[YOUR ASSIGNMENT]:
In the data that follows, find the line with "intros Hco Hl"; transcribe it, every later line up to the one with "exists ql' n'", and that line as well, exactly and with no others.

[RECORDS TO USE]:
==========
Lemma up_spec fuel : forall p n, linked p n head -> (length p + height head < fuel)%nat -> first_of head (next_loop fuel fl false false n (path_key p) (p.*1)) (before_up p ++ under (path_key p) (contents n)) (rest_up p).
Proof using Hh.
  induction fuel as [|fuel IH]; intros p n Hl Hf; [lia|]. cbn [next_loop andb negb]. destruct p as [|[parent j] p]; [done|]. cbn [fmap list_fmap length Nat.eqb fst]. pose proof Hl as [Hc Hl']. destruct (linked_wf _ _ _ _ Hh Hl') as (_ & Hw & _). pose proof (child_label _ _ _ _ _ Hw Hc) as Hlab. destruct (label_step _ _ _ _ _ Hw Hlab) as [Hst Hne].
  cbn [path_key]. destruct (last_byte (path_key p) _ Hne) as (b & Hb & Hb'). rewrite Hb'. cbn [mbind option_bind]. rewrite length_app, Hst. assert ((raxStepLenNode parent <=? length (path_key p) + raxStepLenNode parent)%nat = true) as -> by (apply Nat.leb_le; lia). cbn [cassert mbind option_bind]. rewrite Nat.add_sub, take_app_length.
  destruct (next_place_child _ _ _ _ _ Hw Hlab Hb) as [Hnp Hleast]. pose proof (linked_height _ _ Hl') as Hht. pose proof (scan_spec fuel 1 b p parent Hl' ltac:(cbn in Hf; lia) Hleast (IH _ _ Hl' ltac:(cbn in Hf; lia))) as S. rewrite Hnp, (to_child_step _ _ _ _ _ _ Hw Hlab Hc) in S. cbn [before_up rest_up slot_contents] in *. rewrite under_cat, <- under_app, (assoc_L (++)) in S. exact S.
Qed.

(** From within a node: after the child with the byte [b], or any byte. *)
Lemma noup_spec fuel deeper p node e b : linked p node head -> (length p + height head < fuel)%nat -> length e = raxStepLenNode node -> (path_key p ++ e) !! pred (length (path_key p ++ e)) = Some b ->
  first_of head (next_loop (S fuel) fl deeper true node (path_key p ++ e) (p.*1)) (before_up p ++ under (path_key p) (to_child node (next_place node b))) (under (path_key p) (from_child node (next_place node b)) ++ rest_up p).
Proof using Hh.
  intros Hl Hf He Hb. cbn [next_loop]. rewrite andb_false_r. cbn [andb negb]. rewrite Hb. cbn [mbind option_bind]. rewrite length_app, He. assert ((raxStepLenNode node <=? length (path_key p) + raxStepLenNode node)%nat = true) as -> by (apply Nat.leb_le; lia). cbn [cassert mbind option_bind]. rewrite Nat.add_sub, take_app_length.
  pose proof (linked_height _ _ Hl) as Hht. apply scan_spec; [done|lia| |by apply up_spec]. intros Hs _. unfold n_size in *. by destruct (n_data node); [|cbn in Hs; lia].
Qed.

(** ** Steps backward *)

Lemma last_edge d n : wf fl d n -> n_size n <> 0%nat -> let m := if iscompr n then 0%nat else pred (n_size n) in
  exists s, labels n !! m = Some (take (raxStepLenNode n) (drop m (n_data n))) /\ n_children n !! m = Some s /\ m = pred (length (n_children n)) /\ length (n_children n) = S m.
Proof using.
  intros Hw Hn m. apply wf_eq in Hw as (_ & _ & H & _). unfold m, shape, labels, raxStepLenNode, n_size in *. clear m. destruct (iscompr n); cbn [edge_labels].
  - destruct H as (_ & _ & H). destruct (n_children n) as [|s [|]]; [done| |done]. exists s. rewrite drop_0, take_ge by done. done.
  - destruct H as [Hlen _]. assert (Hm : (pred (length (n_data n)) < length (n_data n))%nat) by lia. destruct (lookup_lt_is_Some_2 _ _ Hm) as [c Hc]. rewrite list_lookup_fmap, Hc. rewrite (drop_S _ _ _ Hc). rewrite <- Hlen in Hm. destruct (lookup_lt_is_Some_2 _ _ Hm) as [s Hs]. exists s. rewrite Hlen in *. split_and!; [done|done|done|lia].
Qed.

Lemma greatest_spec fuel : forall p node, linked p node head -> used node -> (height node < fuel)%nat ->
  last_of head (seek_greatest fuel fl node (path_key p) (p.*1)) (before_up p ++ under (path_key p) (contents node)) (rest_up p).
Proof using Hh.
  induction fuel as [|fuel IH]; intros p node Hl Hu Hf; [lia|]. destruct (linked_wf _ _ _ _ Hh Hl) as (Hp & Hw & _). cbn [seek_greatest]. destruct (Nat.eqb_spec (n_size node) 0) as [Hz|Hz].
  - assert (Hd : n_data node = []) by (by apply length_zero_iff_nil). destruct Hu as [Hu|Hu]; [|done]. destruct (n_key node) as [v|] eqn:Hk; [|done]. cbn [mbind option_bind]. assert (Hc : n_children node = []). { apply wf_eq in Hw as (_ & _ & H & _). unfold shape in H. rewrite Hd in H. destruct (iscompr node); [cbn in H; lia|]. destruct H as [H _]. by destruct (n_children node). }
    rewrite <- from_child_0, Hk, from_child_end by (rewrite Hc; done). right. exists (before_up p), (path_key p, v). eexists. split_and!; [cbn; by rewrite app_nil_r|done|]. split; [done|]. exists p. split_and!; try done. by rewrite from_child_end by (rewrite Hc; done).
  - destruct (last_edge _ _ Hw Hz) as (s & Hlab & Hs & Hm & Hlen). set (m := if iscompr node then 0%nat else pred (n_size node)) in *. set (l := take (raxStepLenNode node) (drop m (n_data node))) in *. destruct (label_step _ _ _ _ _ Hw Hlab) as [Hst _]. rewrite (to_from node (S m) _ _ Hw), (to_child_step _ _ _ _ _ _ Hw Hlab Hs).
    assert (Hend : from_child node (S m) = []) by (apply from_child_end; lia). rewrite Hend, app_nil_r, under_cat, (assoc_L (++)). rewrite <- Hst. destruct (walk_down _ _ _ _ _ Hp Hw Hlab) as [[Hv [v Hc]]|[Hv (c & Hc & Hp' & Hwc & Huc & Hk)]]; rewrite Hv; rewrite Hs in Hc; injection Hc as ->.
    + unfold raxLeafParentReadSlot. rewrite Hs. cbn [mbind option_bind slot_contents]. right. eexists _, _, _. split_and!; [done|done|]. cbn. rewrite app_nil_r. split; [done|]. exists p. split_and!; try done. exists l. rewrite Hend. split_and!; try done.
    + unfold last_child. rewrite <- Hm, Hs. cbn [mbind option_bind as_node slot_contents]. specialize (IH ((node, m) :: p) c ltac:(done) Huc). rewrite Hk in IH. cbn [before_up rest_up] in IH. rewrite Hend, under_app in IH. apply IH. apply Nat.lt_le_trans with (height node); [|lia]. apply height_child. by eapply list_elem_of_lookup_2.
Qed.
==========
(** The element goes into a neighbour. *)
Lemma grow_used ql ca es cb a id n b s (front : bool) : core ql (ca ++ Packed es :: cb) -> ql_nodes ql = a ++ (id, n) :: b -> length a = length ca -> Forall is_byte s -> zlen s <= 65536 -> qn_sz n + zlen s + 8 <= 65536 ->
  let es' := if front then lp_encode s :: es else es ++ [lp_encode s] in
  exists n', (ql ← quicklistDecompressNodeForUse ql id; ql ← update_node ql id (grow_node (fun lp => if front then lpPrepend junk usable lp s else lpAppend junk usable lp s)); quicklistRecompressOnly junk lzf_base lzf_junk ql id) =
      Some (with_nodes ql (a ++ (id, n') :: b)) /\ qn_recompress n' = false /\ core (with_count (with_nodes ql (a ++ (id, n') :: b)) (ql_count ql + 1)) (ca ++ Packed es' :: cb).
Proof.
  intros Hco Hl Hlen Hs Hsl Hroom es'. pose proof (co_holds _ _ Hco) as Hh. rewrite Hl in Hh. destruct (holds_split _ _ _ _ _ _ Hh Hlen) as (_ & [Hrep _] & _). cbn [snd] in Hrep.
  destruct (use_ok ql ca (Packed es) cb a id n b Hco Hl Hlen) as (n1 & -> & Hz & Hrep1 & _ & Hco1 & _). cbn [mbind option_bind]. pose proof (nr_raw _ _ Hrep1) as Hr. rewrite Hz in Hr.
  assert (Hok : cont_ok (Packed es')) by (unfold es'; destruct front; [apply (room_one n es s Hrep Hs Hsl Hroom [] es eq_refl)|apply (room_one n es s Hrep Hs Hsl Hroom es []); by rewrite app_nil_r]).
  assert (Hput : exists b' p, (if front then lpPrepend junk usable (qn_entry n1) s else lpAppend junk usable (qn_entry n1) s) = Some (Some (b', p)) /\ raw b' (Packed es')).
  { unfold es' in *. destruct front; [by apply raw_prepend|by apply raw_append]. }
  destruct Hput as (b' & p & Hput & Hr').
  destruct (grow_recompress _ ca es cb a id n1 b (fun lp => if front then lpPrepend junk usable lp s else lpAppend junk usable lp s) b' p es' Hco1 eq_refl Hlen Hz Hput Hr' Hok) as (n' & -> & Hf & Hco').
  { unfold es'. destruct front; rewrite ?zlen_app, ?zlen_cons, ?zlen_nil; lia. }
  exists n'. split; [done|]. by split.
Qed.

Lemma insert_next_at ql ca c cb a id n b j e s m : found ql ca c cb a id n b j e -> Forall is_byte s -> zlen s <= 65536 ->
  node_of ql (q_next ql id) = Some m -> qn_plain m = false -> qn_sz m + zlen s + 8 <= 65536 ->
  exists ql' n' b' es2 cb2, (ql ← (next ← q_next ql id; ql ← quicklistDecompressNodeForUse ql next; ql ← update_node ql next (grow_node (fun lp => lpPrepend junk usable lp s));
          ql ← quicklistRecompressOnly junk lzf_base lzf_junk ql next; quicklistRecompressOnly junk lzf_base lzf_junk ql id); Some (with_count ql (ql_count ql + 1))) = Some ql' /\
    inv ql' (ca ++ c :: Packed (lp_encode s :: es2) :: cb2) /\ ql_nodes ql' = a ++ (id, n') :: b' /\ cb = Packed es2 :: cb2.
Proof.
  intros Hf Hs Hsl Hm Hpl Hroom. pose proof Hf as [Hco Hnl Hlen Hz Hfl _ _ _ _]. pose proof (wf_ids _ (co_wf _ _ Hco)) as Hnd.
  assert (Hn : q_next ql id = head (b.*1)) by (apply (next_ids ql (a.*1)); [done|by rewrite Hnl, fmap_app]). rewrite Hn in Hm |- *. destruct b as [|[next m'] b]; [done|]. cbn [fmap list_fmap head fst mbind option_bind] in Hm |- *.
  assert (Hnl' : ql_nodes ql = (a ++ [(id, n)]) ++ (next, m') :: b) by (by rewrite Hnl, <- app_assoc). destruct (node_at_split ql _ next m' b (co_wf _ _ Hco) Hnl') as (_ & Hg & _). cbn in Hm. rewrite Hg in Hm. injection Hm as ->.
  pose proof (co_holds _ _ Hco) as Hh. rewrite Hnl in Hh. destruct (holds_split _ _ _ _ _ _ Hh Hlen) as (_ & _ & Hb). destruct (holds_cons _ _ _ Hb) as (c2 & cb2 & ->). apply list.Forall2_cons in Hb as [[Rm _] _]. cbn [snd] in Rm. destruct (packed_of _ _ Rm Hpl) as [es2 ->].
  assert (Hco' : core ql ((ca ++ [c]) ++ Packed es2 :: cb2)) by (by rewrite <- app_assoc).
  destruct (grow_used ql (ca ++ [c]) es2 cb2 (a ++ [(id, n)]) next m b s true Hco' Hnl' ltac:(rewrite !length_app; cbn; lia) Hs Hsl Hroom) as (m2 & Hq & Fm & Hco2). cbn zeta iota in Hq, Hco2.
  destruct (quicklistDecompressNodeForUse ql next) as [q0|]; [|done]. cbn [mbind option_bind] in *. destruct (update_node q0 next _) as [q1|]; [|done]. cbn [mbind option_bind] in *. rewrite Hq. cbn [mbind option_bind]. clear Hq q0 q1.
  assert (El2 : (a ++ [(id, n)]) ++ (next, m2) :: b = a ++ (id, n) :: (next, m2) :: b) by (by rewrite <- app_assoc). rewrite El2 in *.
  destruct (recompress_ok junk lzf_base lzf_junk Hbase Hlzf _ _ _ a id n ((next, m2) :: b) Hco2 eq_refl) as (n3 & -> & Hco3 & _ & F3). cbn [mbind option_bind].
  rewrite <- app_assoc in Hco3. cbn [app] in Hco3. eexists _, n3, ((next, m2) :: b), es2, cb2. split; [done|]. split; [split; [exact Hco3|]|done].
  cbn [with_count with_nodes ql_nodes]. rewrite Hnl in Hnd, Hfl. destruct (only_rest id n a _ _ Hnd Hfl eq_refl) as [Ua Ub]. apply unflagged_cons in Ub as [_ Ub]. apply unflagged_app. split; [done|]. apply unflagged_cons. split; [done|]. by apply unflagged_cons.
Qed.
==========
[RESULT]:
  intros Hco Hl Hlen Hs Hsl Hroom es'. pose proof (co_holds _ _ Hco) as Hh. rewrite Hl in Hh. destruct (holds_split _ _ _ _ _ _ Hh Hlen) as (_ & [Hrep _] & _). cbn [snd] in Hrep.
  destruct (use_ok ql ca (Packed es) cb a id n b Hco Hl Hlen) as (n1 & -> & Hz & Hrep1 & _ & Hco1 & _). cbn [mbind option_bind]. pose proof (nr_raw _ _ Hrep1) as Hr. rewrite Hz in Hr.
  assert (Hok : cont_ok (Packed es')) by (unfold es'; destruct front; [apply (room_one n es s Hrep Hs Hsl Hroom [] es eq_refl)|apply (room_one n es s Hrep Hs Hsl Hroom es []); by rewrite app_nil_r]).
  assert (Hput : exists b' p, (if front then lpPrepend junk usable (qn_entry n1) s else lpAppend junk usable (qn_entry n1) s) = Some (Some (b', p)) /\ raw b' (Packed es')).
  { unfold es' in *. destruct front; [by apply raw_prepend|by apply raw_append]. }
  destruct Hput as (b' & p & Hput & Hr').
  destruct (grow_recompress _ ca es cb a id n1 b (fun lp => if front then lpPrepend junk usable lp s else lpAppend junk usable lp s) b' p es' Hco1 eq_refl Hlen Hz Hput Hr' Hok) as (n' & -> & Hf & Hco').
  { unfold es'. destruct front; rewrite ?zlen_app, ?zlen_cons, ?zlen_nil; lia. }
  exists n'. split; [done|]. by split.
Qed.

Lemma insert_next_at ql ca c cb a id n b j e s m : found ql ca c cb a id n b j e -> Forall is_byte s -> zlen s <= 65536 ->
  node_of ql (q_next ql id) = Some m -> qn_plain m = false -> qn_sz m + zlen s + 8 <= 65536 ->
  exists ql' n' b' es2 cb2, (ql ← (next ← q_next ql id; ql ← quicklistDecompressNodeForUse ql next; ql ← update_node ql next (grow_node (fun lp => lpPrepend junk usable lp s));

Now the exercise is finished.